An act of aggression or retaliation, such as a retort or threat, made when leaving or at the end of a heated discussion.
parting shot
n
a hostile remark or gesture delivered while departing. Also called: Parthian shot
'Parting shot' - the meaning and origin of this phrase
A 'parting shot' is now a metaphorical term but it clearly alludes to the shooting of weapons. The first such literal reference that I've come across is in the writings of John McLeod, who was surgeon of His Majesty's Ship Alceste. McLeod includes this comment in A Narrative of a Voyage to The Yellow Sea, 1818:
The consort, firing a parting shot, bore up round the north end of the island, and escaped.
The figurative use of the phrase comes not much later, in the records of the Religious Society of Friends (The Quakers) - The Friend or, Advocate of Truth, 1828:
I think it would be much more becoming..., if you could separate without giving each other a parting shot. If you could but use this short sentence, "we cannot agree and therefore we separate."
That derivation of 'parting shot' appears to be very simple and straightforward. Not so fast; enter the Parthians and their 'Parthian shots'. The Partians were an ancient race who lived in north-east Persia.
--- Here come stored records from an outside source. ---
Lemma scan_keeps_minimum_witness :
  ∃ m' c, scan_min (λ a b, hd 0 a - hd 0 b) [255; 0; 0] (Fld 1 None 0 1) (Fld 2 (Some 0%nat) 1 1) [[7]; [3]; [5]] true = Some m' ∧
    image m' 2 1 = Some c ∧ c = [3].
Proof.
  destruct (scan_keeps_minimum (λ a b, hd 0 a - hd 0 b) [255; 0; 0] (Fld 1 None 0 1) (Fld 2 (Some 0%nat) 1 1) [7] [[3]; [5]])
    as (m' & c & H1 & H2 & _).
  - split; intros; lia.
  - split; [cbn; lia|cbn; lia|unfold apart; cbn; lia|unfold null_apart, apart; cbn; lia|unfold null_apart, apart; cbn; lia|].
    split; [discriminate|exists 0; cbn; lia|cbn; lia].
  - repeat constructor.
  - exists m', c. split; [exact H1|]. split; [exact H2|]. vm_compute in H1. injection H1 as <-. vm_compute in H2. congruence.
Defined.

(** The length of a VARCHAR below the bound of its length bytes, and a packed
    integer of any size, are read back as stored; unpacking at the end of the data
    reports it and writes nothing. *)
Theorem field_values_roundtrip (m : list Z) (f : Field) (length_bytes : nat) (n : Z) (to from back size : nat) (b : list Z) :
  bytes_ok m → (length_bytes = 1 ∨ length_bytes = 2)%nat → (ptr f + length_bytes ≤ length m)%nat →
  0 ≤ n < 256 ^ Z.of_nat length_bytes →
  image m from size = Some b → (to + size ≤ length m)%nat → (back + size ≤ length m)%nat → apart to size from size → apart back size to size →
  (∃ m', varstring_store_length m f length_bytes n = Some m' ∧ varstring_get_length m' f length_bytes = Some n) ∧
  (∃ m1 m2, pack_int m to from size = Some (m1, (to + size)%nat) ∧
     unpack_int m1 back to (to + size) size = Some (m2, Some (to + size)%nat) ∧ image m2 back size = Some b ∧
     ∀ e, (e < to + size)%nat → unpack_int m1 back to e size = Some (m1, None)).
Proof.
  intros Hm Hlb Hroom Hn Hb Hto Hback Ha1 Ha2. split.
  - unfold varstring_store_length, varstring_get_length, X86_64.int2store, X86_64.uint2korr.
    assert (∃ pre l r, m = pre ++ l ++ r ∧ length pre = ptr f ∧ length l = length_bytes) as (pre & l & r & -> & Hp & Hl).
    { exists (take (ptr f) m), (take length_bytes (drop (ptr f) m)), (drop (ptr f + length_bytes) m).
      rewrite <- drop_drop, !take_drop, !length_take, length_drop. split; [done|lia]. }
    destruct Hlb as [-> | ->]; [rewrite decide_True by done|rewrite decide_False by done].
    + rewrite wr_store, Nat.add_0_r, (store_le_app pre l r) by done. eexists. split; [done|]. rewrite decide_True, rd_load, Nat.add_0_r by done.
      rewrite (load_le_app pre (le_bytes 1 n) r) by (done || apply le_bytes_length). rewrite le_val_bytes, Z.mod_small by done. done.
    + rewrite (store_le_app pre l r) by done. eexists. split; [done|]. rewrite decide_False by done.
      rewrite (load_le_app pre (le_bytes 2 (u16 (u16 n))) r) by (done || apply le_bytes_length).
      cbn in Hn. rewrite !(wrapu_small 16 n), le_val_bytes, Z.mod_small by (unfold in_u; cbn; lia). cbn. rewrite wrapu_small by (unfold in_u; lia). done.
  - assert (from + size ≤ length m)%nat as Hfrom by (unfold image in Hb; by destruct (decide _)).
    destruct (area_copy_spec m to from size Ha1 Hto Hfrom) as (m1 & b1 & E1 & Hb1 & Hl1 & Hi1 & _). rewrite Hb in Hb1. injection Hb1 as <-.
    destruct (area_copy_spec m1 back to size Ha2) as (m2 & b2 & E2 & Hb2 & _ & Hi2 & _); [lia..|]. rewrite Hi1 in Hb2. injection Hb2 as <-.
    exists m1, m2. unfold pack_int, unpack_int. rewrite E1. cbn [mbind option_bind]. split; [done|].
    rewrite decide_False by lia. rewrite E2. cbn [mbind option_bind]. split; [done|]. split; [done|].
    intros e He. by rewrite decide_True by lia.
Qed.

Lemma field_values_roundtrip_witness :
  (∃ m', varstring_store_length [0; 0; 7; 8; 0; 0; 0; 0] (Fld 0 None 0 2) 2 500 = Some m' ∧
     varstring_get_length m' (Fld 0 None 0 2) 2 = Some 500) ∧
  ∃ m1 m2, pack_int [0; 0; 7; 8; 0; 0; 0; 0] 4 2 2 = Some (m1, 6%nat) ∧ unpack_int m1 6 4 6 2 = Some (m2, Some 6%nat) ∧
    image m2 6 2 = Some [7; 8].
Proof.
  destruct (field_values_roundtrip [0; 0; 7; 8; 0; 0; 0; 0] (Fld 0 None 0 2) 2 500 4 2 6 2 [7; 8]) as [H1 (m1 & m2 & H2 & H3 & H4 & _)];
    [by apply (bool_decide_unpack _)|by right|cbn; lia|cbn; lia|reflexivity|cbn; lia|cbn; lia|unfold apart; lia|unfold apart; lia|].
  split; [exact H1|]. exists m1, m2. split; [exact H2|]. split; [exact H3|exact H4].
Defined.

(** [value_length] of a CHAR of 4 to 255 bytes in the memory is the length without
    the trailing spaces. *)
Theorem value_length_trims (m : list Z) (f : Field) (data_length : Z) :
  (4 ≤ pack_length f < 256)%nat → (ptr f + pack_length f ≤ length m)%nat →
  ∃ n, value_length m f false true data_length = Some (Z.of_nat n) ∧ (n ≤ pack_length f)%nat ∧
    (∀ i, (n ≤ i < pack_length f)%nat → m !! (ptr f + i)%nat = Some 32) ∧
    ((0 < n)%nat → m !! (ptr f + n - 1)%nat ≠ Some 32).
Proof.
  intros Hlen Hroom. unfold value_length. rewrite !bool_decide_true by lia. cbn [negb andb].
  destruct (space_loop_spec m (ptr f) (pack_length f) (ptr f + pack_length f)) as (k & -> & Hk & Hs & Hl); [lia..|].
  cbn [mbind option_bind]. exists (k - ptr f)%nat. split; [done|]. split; [lia|]. split; [intros i Hi; apply Hs; lia|].
  intros Hpos. replace (ptr f + (k - ptr f) - 1)%nat with (k - 1)%nat by lia. apply Hl. lia.
Qed.

Lemma value_length_trims_witness :
  ∃ n, value_length [65; 32; 66; 32; 32] (Fld 0 None 0 5) false true 9 = Some (Z.of_nat n) ∧ n = 3%nat.
Proof.
  destruct (value_length_trims [65; 32; 66; 32; 32] (Fld 0 None 0 5) 9) as (n & H1 & _); [cbn; lia|cbn; lia|].
  exists n. split; [exact H1|]. change (value_length _ _ _ _ _) with (Some 3) in H1. injection H1 as H1. lia.
Defined.
(* ===== verification/Items.v ===== *)
(** * Expressions

    The trees of items: the arguments of a function ([Item_args]), the cached tables
    and constness ([Used_tables_and_const_cache], [Item_func]) and the functions that
    go through an expression, from item.h and item_func.h.  Items are objects that
    several functions can share, so they live in a store.  The items that are not
    functions are an interface: the virtual functions of [Item] the code calls. *)

From Stdlib Require Import ZArith Lia.
From stdpp Require Import base numbers option list gmap relations.
From S2P Require Import Prelude FieldRec Decimal.
Open Scope Z_scope.
Open Scope cint_scope.

Module Items.

Definition PARAM_TABLE_BIT : Z := 1 ≪ (8 * 8 - 3).
Definition OUTER_REF_TABLE_BIT : Z := 1 ≪ (8 * 8 - 2).
Definition RAND_TABLE_BIT : Z := 1 ≪ (8 * 8 - 1).
Definition PSEUDO_TABLE_BITS : Z := PARAM_TABLE_BIT .| OUTER_REF_TABLE_BIT .| RAND_TABLE_BIT.

(** The virtual functions of an item that is not a function. *)
Class BasicItem (L : Type) := {
  leaf_used_tables : L → Z;
  leaf_const_item : L → bool;
  leaf_update_used_tables : L → L;
  leaf_excl_dep_on_table : L → Z → bool;
  leaf_no_rows_in_result : L → L;
  leaf_restore : L → L;
  leaf_with_sum_func : L → bool;
  leaf_with_field : L → bool;
  leaf_with_param : L → bool;
  leaf_is_field : L → bool;
  leaf_field_type : L → Z
}.

(** Updating an item that is not a function does not change what it answers: [Item::update_used_tables] (item.h:1415) does nothing, and
    [Item_field::update_used_tables] (item.h:3030) only marks the column and its keys in the table. *)
Class BasicItemLaws (L : Type) `{BasicItem L} := {
  leaf_update_used l : leaf_used_tables (leaf_update_used_tables l) = leaf_used_tables l;
  leaf_update_const l : leaf_const_item (leaf_update_used_tables l) = leaf_const_item l
}.

(** The functions as the class [Item] itself defines them. *)
Record Item_base := Base { base_with_sum_func : bool; base_with_field : bool; base_with_param : bool; base_field_type : Z }.
Definition Item_used_tables (i : Item_base) : Z := 0.
Definition Item_const_item (i : Item_base) : bool := bool_decide (Item_used_tables i = 0).
Definition Item_update_used_tables (i : Item_base) : Item_base := i.
Definition Item_excl_dep_on_table (i : Item_base) (tab_map : Z) : bool := false.
Definition Item_no_rows_in_result (i : Item_base) : Item_base := i.
Definition Item_restore_to_before_no_rows_in_result (i : Item_base) : Item_base := i.
#[global] Instance item_basic : BasicItem Item_base := {
  leaf_used_tables := Item_used_tables; leaf_const_item := Item_const_item;
  leaf_update_used_tables := Item_update_used_tables; leaf_excl_dep_on_table := Item_excl_dep_on_table;
  leaf_no_rows_in_result := Item_no_rows_in_result; leaf_restore := Item_restore_to_before_no_rows_in_result;
  leaf_with_sum_func := base_with_sum_func; leaf_with_field := base_with_field; leaf_with_param := base_with_param;
  leaf_is_field := λ _, false; leaf_field_type := base_field_type
}.
#[global] Instance item_basic_laws : BasicItemLaws Item_base := {| leaf_update_used _ := eq_refl; leaf_update_const _ := eq_refl |}.

(** [args] is the array with its size, [None] for NULL. *)
Record Item_args := Args { args : option (list N); arg_count : nat }.
Record Item_func := Fun {
  fargs : Item_args; used_tables_cache : Z; const_item_cache : bool;
  with_sum_func : bool; with_field : bool; with_param : bool; unsigned_flag : bool
}.

Section items.
Context `{BasicItem L}.

(** The functions are those of the classes that inherit [update_used_tables], [used_tables] and [const_item] from [Item_func].  The classes with an
    own version ([Item_func_isnull], [Item_udf_func], [Item_func_last_value] and those whose version is only declared) are left out. *)
Inductive Item := ILeaf (l : L) | IFunc (f : Item_func).
Notation store := (gmap N Item).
They were renowned archers and horsemen and were known for their practice of confusing the enemy by pretending to flee and firing arrows backwards while retreating - not the easiest thing to do on a galloping horse. The tactic must have been successful as in first century B.C. Parthia stretched from the Euphrates to the Indus rivers, covering most of what is now Iran, Iraq and Afghanistan.